• About this exercise
When you reach the line that contains "two decimals behind an optional sign. *)" in the data below, start reproducing lines exactly, and stop after the line that contains "Lemma iter_pos_shr_1_nonneg p".

%%

(** ** The feed example *)

(** C1. One round over the feed response [{"mint": "A"}, {"mint": "B"},
    {"mint": "A"}], started with an empty seen set, sends exactly two
    notifications, the one for A and then the one for B; a second round over
    the same response sends none. This holds whatever the clock reads and
    whatever the POST requests answer. *)
Theorem C1_feed_ABA_two_then_none `{Runtime}
  (now now' : nat -> str) (post post' : nat -> post_outcome) :
  let first :=
    {| feed := Response 200 (BodyJson feed_ABA); now_at := now; post_at := post |} in
  let second :=
    {| feed := Response 200 (BodyJson feed_ABA); now_at := now'; post_at := post' |} in
  let st1 := {| seen_tokens := {[HStr (u "A"); HStr (u "B")]} |} in
  monitor_round first init =
    (Ok tt, st1,
     [Post (message_for (u "A") (now 0%nat)); Sleep 2;
      Post (message_for (u "B") (now 1%nat)); Sleep 2; Sleep 30])
  /\ posts [Post (message_for (u "A") (now 0%nat)); Sleep 2;
            Post (message_for (u "B") (now 1%nat)); Sleep 2; Sleep 30]
     = [message_for (u "A") (now 0%nat); message_for (u "B") (now 1%nat)]
  /\ monitor_round second st1 = (Ok tt, st1, [Sleep 30])
  /\ posts [Sleep 30] = [].
Proof.
  intros first second st1. split; [| split; [reflexivity | split; [| reflexivity]]].
  - rewrite (monitor_round_post first (fun _ => PostFailed TimeoutError)).
    vm_compute. reflexivity.
  - rewrite (monitor_round_post second (fun _ => PostFailed TimeoutError)).
    vm_compute. reflexivity.
Qed.

(** ** Digits *)

Lemma is_digit_digit d : 0 <= d <= 9 -> is_digit (digit d).
Proof. unfold is_digit, digit. lia. Qed.

Lemma uint_chars_digits d : Forall is_digit (uint_chars d).
Proof.
  induction d; simpl; constructor; try assumption; apply is_digit_digit; lia.
Qed.

Lemma dec_digits n : Forall is_digit (dec n).
Proof. apply uint_chars_digits. Qed.

Lemma dec_nonempty n : dec n <> [].
Proof.
  unfold dec. destruct (Z.to_N n) as [| p]; [discriminate |].
  pose proof (DecimalPos.Unsigned.to_uint_nonnil p) as Hnil. simpl.
  destruct (Pos.to_uint p); [congruence | discriminate ..].
Qed.

Lemma frac_digits_length p : forall n, length (frac_digits p n) = p.
Proof.
  induction p as [| p IH]; intros n; [reflexivity |].
  simpl. rewrite length_app, IH. simpl. lia.
Qed.

Lemma frac_digits_digits p : forall n, Forall is_digit (frac_digits p n).
Proof.
  induction p as [| p IH]; intros n; [constructor |].
  simpl. apply Forall_app. split; [apply IH |].
  constructor; [| constructor]. apply is_digit_digit.
  pose proof (Z.mod_pos_bound n 10). lia.
Qed.

(** Grouping digits by three yields a thousands-grouped number. *)
Lemma commas_rev_grouped n : forall ds,
  (length ds <= n)%nat -> ds <> [] -> Forall is_digit ds ->
  grouped_int (rev (commas_rev ds)).
Proof.
  induction n as [n IH] using lt_wf_ind. intros ds Hlen Hne Hds.
  destruct ds as [| a [| b [| c [| d r]]]]; try congruence.
  - apply grouped_head; [simpl; lia | exact Hds].
  - apply grouped_head; [simpl; lia | apply Forall_rev; exact Hds].
  - apply grouped_head; [simpl; lia | apply Forall_rev; exact Hds].
  - change (commas_rev (a :: b :: c :: d :: r))
      with (a :: b :: c :: 44%N :: commas_rev (d :: r)).
    inversion Hds as [| ? ? Ha Hds1]; subst.
    inversion Hds1 as [| ? ? Hb Hds2]; subst.
    inversion Hds2 as [| ? ? Hc Hds3]; subst.
    replace (rev (a :: b :: c :: 44%N :: commas_rev (d :: r)))
      with (rev (commas_rev (d :: r)) ++ [44%N; c; b; a])
      by (simpl; rewrite <- !app_assoc; reflexivity).
    apply grouped_more; try assumption.
    apply (IH (length (d :: r))); [simpl in *; lia | lia | discriminate | exact Hds3].
Qed.

Lemma group_thousands_grouped ds :
  ds <> [] -> Forall is_digit ds -> grouped_int (group_thousands ds).
Proof.
  intros Hne Hds. unfold group_thousands.
  apply (commas_rev_grouped (length (rev ds))); [lia | | apply Forall_rev; exact Hds].
  intros Hrev. apply Hne. apply (f_equal (@rev N)) in Hrev.
  rewrite rev_involutive in Hrev. exact Hrev.
Qed.

Lemma sign_str_sign s : is_sign (sign_str s).
Proof. destruct s; [right | left]; reflexivity. Qed.

(** A finite float printed with [,.2f] is a thousands-grouped number with
    two decimals behind an optional sign. *)
Lemma format_float_f_grouped f :
  is_finite f = true -> grouped_currency_2dp (u "$" ++ format_float_f true 2 f).
Proof.
  intros Hfin.
  assert (Hfix : forall sg n,
    grouped_currency_2dp (u "$" ++ sign_str sg ++ fixed_digits true 2 n)).
  { intros sg n. unfold fixed_digits.
    pose proof (frac_digits_length 2 (n mod 10 ^ Z.of_nat 2)) as Hlen.
    pose proof (frac_digits_digits 2 (n mod 10 ^ Z.of_nat 2)) as Hdig.
    destruct (frac_digits 2 (n mod 10 ^ Z.of_nat 2)) as [| a [| b [| c r]]];
      try discriminate Hlen.
    inversion Hdig as [| ? ? Ha Hdig1]; subst.
    inversion Hdig1 as [| ? ? Hb _]; subst.
    exists (sign_str sg), (group_thousands (dec (n / 10 ^ Z.of_nat 2))), a, b.
    split; [reflexivity |]. split; [apply sign_str_sign |].
    split; [| split; assumption].
    apply group_thousands_grouped; [apply dec_nonempty | apply dec_digits]. }
  destruct f as [sg | sg | | sg m e]; try discriminate Hfin; apply Hfix.
Qed.

(** A finite float printed with [.8f] has eight decimals and no grouping. *)
Lemma format_float_f_fixed p f :
  is_finite f = true -> currency_dp p (u "$" ++ format_float_f false p f).
Proof.
  intros Hfin.
  assert (Hfix : forall sg n,
    currency_dp p (u "$" ++ sign_str sg ++ fixed_digits false p n)).
  { intros sg n. unfold fixed_digits.
    exists (sign_str sg), (dec (n / 10 ^ Z.of_nat p)),
      (frac_digits p (n mod 10 ^ Z.of_nat p)).
    split; [reflexivity |]. split; [apply sign_str_sign |].
    split; [apply dec_nonempty |]. split; [apply dec_digits |].
    split; [apply frac_digits_digits | apply frac_digits_length]. }
  destruct f as [sg | sg | | sg m e]; try discriminate Hfin; apply Hfix.
Qed.

(** ** Conversion of ints to floats *)

Lemma shr_1_nonneg mrs : 0 <= shr_m mrs -> 0 <= shr_m (shr_1 mrs).
Proof.
  destruct mrs as [m r sb]. simpl.
  destruct m as [| [p | p |] | p]; simpl; lia.
Qed.

Lemma iter_pos_shr_1_nonneg p : forall mrs,
  0 <= shr_m mrs -> 0 <= shr_m (SpecFloat.iter_pos shr_1 p mrs).
Proof.
  induction p as [p IH | p IH |]; intros mrs Hm; simpl.
  - apply IH, IH, shr_1_nonneg, Hm.
  - apply IH, IH, Hm.
  - apply shr_1_nonneg, Hm.
Qed.

Lemma shr_fexp_nonneg prec emax m e l :
  0 <= m -> 0 <= shr_m (fst (shr_fexp prec emax m e l)).
Proof.
  intros Hm. unfold shr_fexp, shr.
  assert (H0 : 0 <= shr_m (shr_record_of_loc m l))
    by (destruct l as [| []]; exact Hm).
  destruct (fexp prec emax (Zdigits2 m + e) - e); simpl;
    [exact H0 | apply iter_pos_shr_1_nonneg, H0 | exact H0].
Qed.

Lemma binary_round_aux_not_nan prec emax sx mx ex lx :
  0 <= mx -> binary_round_aux prec emax sx mx ex lx <> S754_nan.
Proof.
  intros Hm. unfold binary_round_aux.
  pose proof (shr_fexp_nonneg prec emax mx ex lx Hm) as H1.
  destruct (shr_fexp prec emax mx ex lx) as [mrs1 e1]. simpl in H1.
  assert (Hr : 0 <= round_nearest_even (shr_m mrs1) (loc_of_shr_record mrs1)).
  { unfold round_nearest_even.
    destruct (loc_of_shr_record mrs1) as [| []]; try lia.
    destruct (Z.even (shr_m mrs1)); lia. }
  pose proof (shr_fexp_nonneg prec emax _ e1 loc_Exact Hr) as H2.
  destruct (shr_fexp prec emax _ e1 loc_Exact) as [mrs2 e2]. simpl in H2.
  destruct (shr_m mrs2); [discriminate | | lia].
  destruct (e2 <=? emax - prec); discriminate.
Qed.

(** An int that converts to a float converts to a finite one. *)
Lemma float_of_int_finite z f : float_of_int z = Ok f -> is_finite f = true.
Proof.
  unfold float_of_int, binary_normalize, binary_round.
  destruct z as [| m | m].
  - intros [= <-]. reflexivity.
  - destruct (shl_align m 0 (fexp 53 1024 (Z.pos (digits2_pos m) + 0))) as [mz ez].
    pose proof (binary_round_aux_not_nan 53 1024 false (Z.pos mz) ez loc_Exact
                  ltac:(lia)) as Hnan.
    destruct (binary_round_aux 53 1024 false (Z.pos mz) ez loc_Exact);
      intros [= <-]; try reflexivity; congruence.
  - destruct (shl_align m 0 (fexp 53 1024 (Z.pos (digits2_pos m) + 0))) as [mz ez].
    pose proof (binary_round_aux_not_nan 53 1024 true (Z.pos mz) ez loc_Exact
                  ltac:(lia)) as Hnan.
    destruct (binary_round_aux 53 1024 true (Z.pos mz) ez loc_Exact);
      intros [= <-]; try reflexivity; congruence.
Qed.

(** ** The formatter *)

Lemma format_token_message_body_dict `{Runtime} now d :
  format_token_message_body now (PDict d) =
  (market_cap_formatted <-
     format_market_cap (dict_get d (u "usd_market_cap") (PInt 0)) ;;
   price_formatted <- format_price (dict_get d (u "price_usd") (PInt 0)) ;;
   description_head <-
     py_slice_to 200
       (dict_get d (u "description") (PStr (u "No description available"))) ;;
   description_len <-
     py_len (dict_get d (u "description") (PStr (u "No description available"))) ;;
   Ok (message_template
         (py_str (dict_get d (u "name") (PStr (u "Unknown"))))
         (py_str (dict_get d (u "symbol") (PStr (u "N/A"))))
         (py_str (dict_get d (u "mint") (PStr (u "N/A"))))
         (py_str (dict_get d (u "creator") (PStr (u "Unknown"))))
         price_formatted market_cap_formatted (py_str description_head)
         (if 200 <? description_len then u "..." else [])
       ++ social_links (dict_get d (u "website") (PStr []))
            (dict_get d (u "twitter") (PStr []))
            (dict_get d (u "telegram") (PStr []))
       ++ detected_at now))%py.
Proof. reflexivity. Qed.

Lemma message_template_segment name symbol mint creator pf mf head ellipsis :
  message_template name symbol mint creator pf mf head ellipsis =
  message_template name symbol mint creator pf mf (head ++ ellipsis) [].
Proof.
  unfold message_template. rewrite <- (app_assoc head ellipsis), app_nil_l.
  reflexivity.
Qed.

Lemma description_segment_eq (description : str) :
  take 200 description
    ++ (if 200 <? Z.of_nat (length description) then u "..." else [])
  = description_segment description.
Proof.
  unfold description_segment.
  destruct (Nat.ltb_spec 200 (length description)) as [Hlong | Hshort].
  - replace (200 <? Z.of_nat (length description)) with true
      by (symmetry; apply Z.ltb_lt; lia). reflexivity.
  - replace (200 <? Z.of_nat (length description)) with false
      by (symmetry; apply Z.ltb_ge; lia).
    rewrite app_nil_r. apply firstn_all2. exact Hshort.
Qed.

%%

• Your response
    two decimals behind an optional sign. *)
Lemma format_float_f_grouped f :
  is_finite f = true -> grouped_currency_2dp (u "$" ++ format_float_f true 2 f).
Proof.
  intros Hfin.
  assert (Hfix : forall sg n,
    grouped_currency_2dp (u "$" ++ sign_str sg ++ fixed_digits true 2 n)).
  { intros sg n. unfold fixed_digits.
    pose proof (frac_digits_length 2 (n mod 10 ^ Z.of_nat 2)) as Hlen.
    pose proof (frac_digits_digits 2 (n mod 10 ^ Z.of_nat 2)) as Hdig.
    destruct (frac_digits 2 (n mod 10 ^ Z.of_nat 2)) as [| a [| b [| c r]]];
      try discriminate Hlen.
    inversion Hdig as [| ? ? Ha Hdig1]; subst.
    inversion Hdig1 as [| ? ? Hb _]; subst.
    exists (sign_str sg), (group_thousands (dec (n / 10 ^ Z.of_nat 2))), a, b.
    split; [reflexivity |]. split; [apply sign_str_sign |].
    split; [| split; assumption].
    apply group_thousands_grouped; [apply dec_nonempty | apply dec_digits]. }
  destruct f as [sg | sg | | sg m e]; try discriminate Hfin; apply Hfix.
Qed.

(** A finite float printed with [.8f] has eight decimals and no grouping. *)
Lemma format_float_f_fixed p f :
  is_finite f = true -> currency_dp p (u "$" ++ format_float_f false p f).
Proof.
  intros Hfin.
  assert (Hfix : forall sg n,
    currency_dp p (u "$" ++ sign_str sg ++ fixed_digits false p n)).
  { intros sg n. unfold fixed_digits.
    exists (sign_str sg), (dec (n / 10 ^ Z.of_nat p)),
      (frac_digits p (n mod 10 ^ Z.of_nat p)).
    split; [reflexivity |]. split; [apply sign_str_sign |].
    split; [apply dec_nonempty |]. split; [apply dec_digits |].
    split; [apply frac_digits_digits | apply frac_digits_length]. }
  destruct f as [sg | sg | | sg m e]; try discriminate Hfin; apply Hfix.
Qed.

(** ** Conversion of ints to floats *)

Lemma shr_1_nonneg mrs : 0 <= shr_m mrs -> 0 <= shr_m (shr_1 mrs).
Proof.
  destruct mrs as [m r sb]. simpl.
  destruct m as [| [p | p |] | p]; simpl; lia.
Qed.

Lemma iter_pos_shr_1_nonneg p : forall mrs,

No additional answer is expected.